Por Graziele Franca, gerente de Qualidade da Bracell Papéis Nordeste

As fraldas descartáveis fazem parte da rotina de milhões de pessoas, especialmente bebês e idosos. Embora sejam consideradas itens de higiene, seu contato contínuo e direto com a pele exige cuidados típicos de produtos cosméticos ou até mesmo de dispositivos médicos. Mas o que a legislação brasileira exige para garantir a segurança desses produtos? Quais testes precisam ser feitos? E como as empresas podem se preparar?

Neste artigo, explicamos os principais requisitos regulatórios da Anvisa (com base nas RDC nº 48/2013 e RDC nº 640/2022) e os testes fundamentais para garantir segurança e desempenho das fraldas descartáveis — do chão de fábrica até o consumidor final.

PRODUTOS DE HIGIENE COM REQUISITOS DE COSMÉTICO?

Mesmo não sendo cosméticos no sentido tradicional, fraldas descartáveis têm muito em comum com eles: contato direto com a pele, potencial uso prolongado, presença de fragrâncias e risco de reações cutâneas. Por isso, os órgãos reguladores tratam esses produtos com bastante atenção, exigindo comprovação de qualidade, segurança e eficácia.

No Brasil, a Anvisa estabelece normas específicas para esse tipo de produto, como:

RDC nº 640/2022: a norma principal para fraldas descartáveis

Publicada em 2022, essa norma dispensa o registro sanitário de fraldas, mas exige comunicação prévia à Anvisa antes de colocar o produto no mercado.

Além disso, ela determina:

  • Limites microbiológicos claros, com ausência obrigatória de patógenos como coli, Staphylococcus aureus, Pseudomonas aeruginosa e Candida albicans em amostra de 10g;
  • Laudos técnicos de segurança e avaliação toxicológica do produto e de suas matérias-primas (ex: fragrâncias devem seguir os critérios da IFRA);
  • Obrigatoriedade de testes de segurança, caso não haja comprovação da segurança dos insumos utilizados;
  • Validade da notificação: 10 anos, com possibilidade de renovação.

A RDC 640 também obriga a empresa a manter um parecer técnico de segurança, contendo os estudos realizados e justificativas sobre o uso de cada material.

Essa norma busca garantir que produtos descartáveis de uso externo não representem riscos à saúde dos usuários, sobretudo no que diz respeito à toxicidade cutânea, carga microbiana e estabilidade.

RDC nº 48/2013: boas práticas na fábrica

A RDC nº 48/2013 é referência para garantir que o processo de produção seja controlado, padronizado e seguro. Embora seja voltada principalmente a cosméticos e perfumes, muitos de seus princípios se aplicam também à fabricação de fraldas.

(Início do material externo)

(** A crash record with its coordinates blanked: two records that agree on
    it agree on every other column. *)
Definition without_coordinates (r : CrashesMid.crash) : CrashesMid.crash :=
  CrashesMid.set_DEC_LAT None (CrashesMid.set_DEC_LONG None r).

(** The statements of the crashes cell that work on a record alone: the
    recode, the hour chain and the illumination fill (the positional
    assignments and the coordinate fill are left out). *)
Definition record_fills (t : list CrashesMid.crash) : list CrashesMid.crash :=
  CrashesMid.fill_illumination (CrashesMid.fill_hour t).

Definition recode_and_fill {pd : Parser}
  (t : list CrashesRaw.crash) : list CrashesMid.crash :=
  record_fills (CrashesMid.recode t).

(** The speed limit a crash receives from the per-CRN aggregate. *)
Definition attached (agg : list (Z * option Z)) (c : Crashes.crash)
  : option Z :=
  match hd_error (filter (fun kv => key_eqb (Crashes.CRN c) (Num (fst kv))) agg) with
  | Some kv => snd kv
  | None => None
  end.

(** The weather rule in the words of the specification: (1) a missing
    primary takes the secondary; (2) a secondary equal to the primary is
    cleared; (3) a primary that is the "clear" code gives way to a secondary
    that is still there. *)
Definition clear_code : cell := Num 3.

Definition weather_rule (primary secondary : cell) : cell :=
  let primary := if isna primary then secondary else primary in
  let secondary := if cell_eqb primary secondary then NaN else secondary in
  if cell_eqb primary clear_code && notnull secondary then secondary
  else primary.
Lemma bare_name_order_witness :
  snd (run (E := RegExp.fragment) ""
         [Call "main" 1%nat;
          ShowRefClosed "main" (Some 0%N) [Samples.show_ref] []] (init []))
  = [GitExec ["show-ref"] (VStr "utf-8") "main";
     Callback 1%nat [VNull; VStr Samples.sha1];
     SetTimeout "heads/main" 100].
Proof.
  etransitivity.
  - apply (bare_name_order "" (E := RegExp.fragment) (init []) "main" 1%nat
             (Some 0%N) [Samples.show_ref] []); vm_compute; reflexivity.
  - vm_compute. reflexivity.
Defined.

(** C6 fails as stated.  In a repository that has both [heads/main] and
    [tags/main], a lookup of [tags/main] leaves the hash of the tag in the
    cache; a lookup of the bare name [main] within the short delay finds
    that slot, after two misses, and answers with the hash of the tag,
    without asking git. *)
Lemma bare_name_counterexample :
  check (E := RegExp.fragment) "heads/main" Samples.show_ref
    = Returned (Some [VStr Samples.sha1])
  /\ check (E := RegExp.fragment) "tags/main" Samples.show_ref
     = Returned (Some [VStr Samples.sha2])
  /\ Str.isFullPath "main" = false
  /\ Str.isRemotes "main" = false
  /\ snd (run (E := RegExp.fragment) "" Samples.tag_then_bare (init []))
     = [GitExec ["show-ref"] (VStr "utf-8") "tags/main";
        Callback 1%nat [VNull; VStr Samples.sha2];
        SetTimeout "tags/main" 100;
        Callback 2%nat [VNull; VStr Samples.sha2]].
Proof. repeat split; vm_compute; reflexivity. Qed.

End BranchShaFacts.

(** ** Expiry *)

Module TimedFacts.
Import Safe Timed StrFacts.

Ltac proj := cbn [now st timers closures born fst snd cache queue negb] in *.

Lemma ttl_nonneg NODE_ENV version : 0 <= ttl NODE_ENV version.
Proof.
  unfold ttl, CACHE_LIFE. simpl.
  destruct (String.eqb version "fs"), (String.eqb NODE_ENV "test"); lia.
Qed.

Lemma ttl_hash NODE_ENV version :
  String.length version = 40%nat ->
  ttl NODE_ENV version = fst (CACHE_LIFE NODE_ENV).
Proof.
  intros Hlen. unfold ttl.
  destruct (String.eqb_spec version "fs") as [->|]; [discriminate|reflexivity].
Qed.

Lemma dues_app key l1 l2 : dues key (l1 ++ l2) = dues key l1 ++ dues key l2.
Proof. unfold dues. now rewrite List.filter_app, map_app. Qed.

Lemma dues_cons key due k l :
  dues key ((due, k) :: l)
  = if String.eqb k key then due :: dues key l else dues key l.
Proof. unfold dues. simpl. destruct (String.eqb k key); reflexivity. Qed.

Entre os pontos de destaque:

  • Estrutura física adequada, com controle de fluxo de pessoas e materiais;
  • Qualificação de fornecedores e matérias-primas;
  • Procedimentos operacionais padronizados (POPs);
  • Validação de processos e equipamentos;
  • Rastreabilidade de cada lote;
  • Controle de qualidade físico-químico e microbiológico.

Para fabricantes, aplicar as BPF é uma estratégia que reforça o compromisso com qualidade, além de ajudar em eventuais auditorias ou fiscalizações.

QUAIS TESTES SÃO EXIGIDOS?

Os testes necessários para fraldas descartáveis podem ser divididos em três grandes grupos:

  1. Testes de Segurança Biológica (Toxicidade e Compatibilidade com a Pele)

Essenciais para garantir que o produto não cause irritação ou alergias.

  • Irritação cutânea primária: contato único com a pele para verificar reações;
  • Irritação cutânea repetida: exposição contínua ou cumulativa;
  • Sensibilização dérmica: avaliação de potencial alérgico do produto;
  • Teste de migração: verifica se componentes químicos migram da fralda para a pele.

Esses testes são especialmente importantes se forem usadas fragrâncias, corantes, adesivos ou polímeros com potencial alergênico.

  1. Testes Microbiológicos

Verificam a ausência de contaminação no produto acabado.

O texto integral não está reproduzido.